Pierre membisu saja, seakan sudah tak mampu berdebat, mengeluarkan kata-kata. Ia lanjut membalikkan badannya ingin berjalan kearah kapal pesiarnya kembali. "let me think about it." Ungkapnya tanpa memandangku dan berlalu pergi.

Tak ada coba kususuli si putra bilioner itu. Walau cara jalan dia saat ini normal tenang, tak melarikan diri lagi. Aku hanya memandangnya dalam diam, berdoa keras dalam hati, berharap ia benar bersedia menahan lisannya untuk beberapa hari saja.

Tahu-tahu aku melihat Vincent ketika menoleh. Ia melangkah keluar dari pintu kapal diikuti Kadet Stewart dan Billy.

"Emm hei" Mulaiku menyapa. "Vi-"

"A freak- a weirdo-you name it-"

Aku sampai melihat dua kali kearah Kadet Stewart yang mengeluarkan kalimat itu lalu pada Kadet Billy yang mengeluarkan kekehan teredam.

Kemudian aku menoleh pada wajah Vincent.

Sorot amarah jelas berkelebat di matanya.

"Hei-"
Aku kembali menutup mulut karena Vincent melengos saja lewat didepanku. Yang justru berhenti dari langkahnya adalah dua tentara utusan Komander yang seharusnya untuk mengkawali kami.

"Maaf, tapi tidakkah kau bosan selalu mengikutinya?"

"Mengikuti?" Aku mengerjap

Kadet disebelah Stewart berdecak. "Kenapa bertanya lagi? Vincent kan keluarga Billioner-Stew, walau hobinya bengong tolol pun perempuan pasti akan tetap rela mengikutinya terus-" Ucapannya terpotong karena Stewart menginjaki kakinya.

Aku saking paranoid sudah takut saja ketika mendengar pertanyaan awal Stewart. Namun menyadari ini tak ada hubungannya sama sekali dengan 'kasus' kami, aku segera melepaskan napas lega sambil memutar bola mata.

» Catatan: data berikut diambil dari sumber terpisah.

(** * Hiwonder bus-servo protocol stack: a shallow embedding

    The development follows the Python sources of [bam/hiwonder]:

    - [hiwonder.py]                  : module [HiwonderServo]
    - [hiwonder_board_controller.py] : module [HiwonderBoardController]
    - [hiwonder_board_adapter.py]    : module [HiwonderBoardServo]
    - [hiwonder_board_hwi.py]        : module [HWI]

    Conventions.  Python [int]s are [Z]; a [bytes] object or a list of ints
    is a [list Z]; [None]-able results are [option]; exceptions are values
    of [exn] carried by [result].  A Python [float] is the rational [Q] it
    denotes.  The client modules compute on these rationals exactly;
    module [Binary64] gives the conversions between angles and device
    units once more with every floating-point operation rounded to the
    nearest binary64 number, as the interpreter performs it, and the
    bounds on what a conversion loses are stated there. *)

From Stdlib Require Import ZArith QArith Qabs Qround Qminmax Qpower.
From Stdlib Require Import List String Bool Lia Lqa.
From Stdlib Require Floats.
Import ListNotations.
Open Scope Z_scope.

(** * Python runtime *)

Inductive exn : Type := ValueError | TypeError | KeyError | IndexError.

Inductive result (A : Type) : Type :=
| Ok (a : A)
| Raise (e : exn).
Arguments Ok {A} a.
Arguments Raise {A} e.

(** Lines written by [print].  Each constructor stands for one [print]
    statement of the sources and carries the values it formats. *)
Inductive line : Type :=
| PrintTX (packet : list Z)
| PrintResponse (ret : list Z)
| PrintTimeoutHeader
| PrintWaitingForHeader (h : string)
| PrintHeaderError (header : string)
| PrintFailedLengthCommand
| PrintFailedData (remaining : Z) (data : list Z)
| PrintUnknownJoint (joint_name : string)
| PrintNoPositionData (servo_id : Z) (joint_name : string)
| PrintFailedReadPositions
| PrintErrorReadingPositions (e : exn).
Lemma direct_progress_step st block nm nv o pz t t' :
  direct_modal (document st) block nm nv o pz t ->
  direct_modal (document (step (Progress nv t') st)) block nm nv o pz t'.
Proof.
  intros H. cbn [step document set_document].
  destruct (direct_modal_update _ block nm nv _ _ _ nv
              (media_seek t') (plain_media_seek t')
              (keeps_media_seek _ _) (keeps_media_seek _ _) H)
    as (m & v & Hm & Ho & Hv & Hp & Ht & H').
  rewrite (upd_same _ _ v Hv) in H'.
  replace (has_class "open" (upd nv (media_seek t') m)) with o in H'
    by (unfold upd; destruct (Nat.eqb _ _); symmetry; exact Ho).
  cbn [paused currentTime media_seek set_media] in H'.
  rewrite Hp in H'. exact H'.
Qed.

(** C6. Closing a direct-file modal returns with its video element paused
    and at position 0; and after opening, any playback progress, and closing,
    the reopened modal finds the video at position 0 (and playing). *)
Theorem direct_file_close_resets_position :
  (forall st block nm nv pz t,
      direct_modal (document st) block nm nv true pz t ->
      exists st',
        toggleVideoOverlay block st = Returned tt st'
        /\ direct_modal (document st') block nm nv false true 0)
  /\ (forall st block nm nv pz t t',
        direct_modal (document st) block nm nv false pz t ->
        exists st1 st2 st3,
          toggleVideoOverlay block st = Returned tt st1
          /\ toggleVideoOverlay block (step (Progress nv t') st1)
             = Returned tt st2
          /\ direct_modal (document st2) block nm nv false true 0
          /\ toggleVideoOverlay block st2 = Returned tt st3
          /\ direct_modal (document st3) block nm nv true false 0).
Proof.
  split; [exact direct_close_step|].
  intros st block nm nv pz t t' H.
  destruct (direct_open_step _ _ _ _ _ _ H) as (st1 & E1 & H1).
  pose proof (direct_progress_step _ _ _ _ _ _ _ t' H1) as H1'.
  destruct (direct_close_step _ _ _ _ _ _ H1') as (st2 & E2 & H2).
  destruct (direct_open_step _ _ _ _ _ _ H2) as (st3 & E3 & H3).
  exists st1, st2, st3. auto.
Qed.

"Tolong jangan adukan kami pada Komander, Miss Lucian."
Pinta Stewart dengan nada mengejek sama seperti yang ia beri ke kadet Silvia dulu.

"Tidak akan," balasku tanpa selera.
"Ya Tuhan, Kadet Stewart. Kasihan sekali- sepertinya kau masih belum bisa move on dari kekalahan telak taruhan renang waktu itu ya?"

Senyuman diwajah Stewart sepenuhnya sirna.

Aku menoleh pada kadet disebelahnya. "Pria yang hobinya bengong tolol tapi malah bisa memecahkan rekor renang kalian.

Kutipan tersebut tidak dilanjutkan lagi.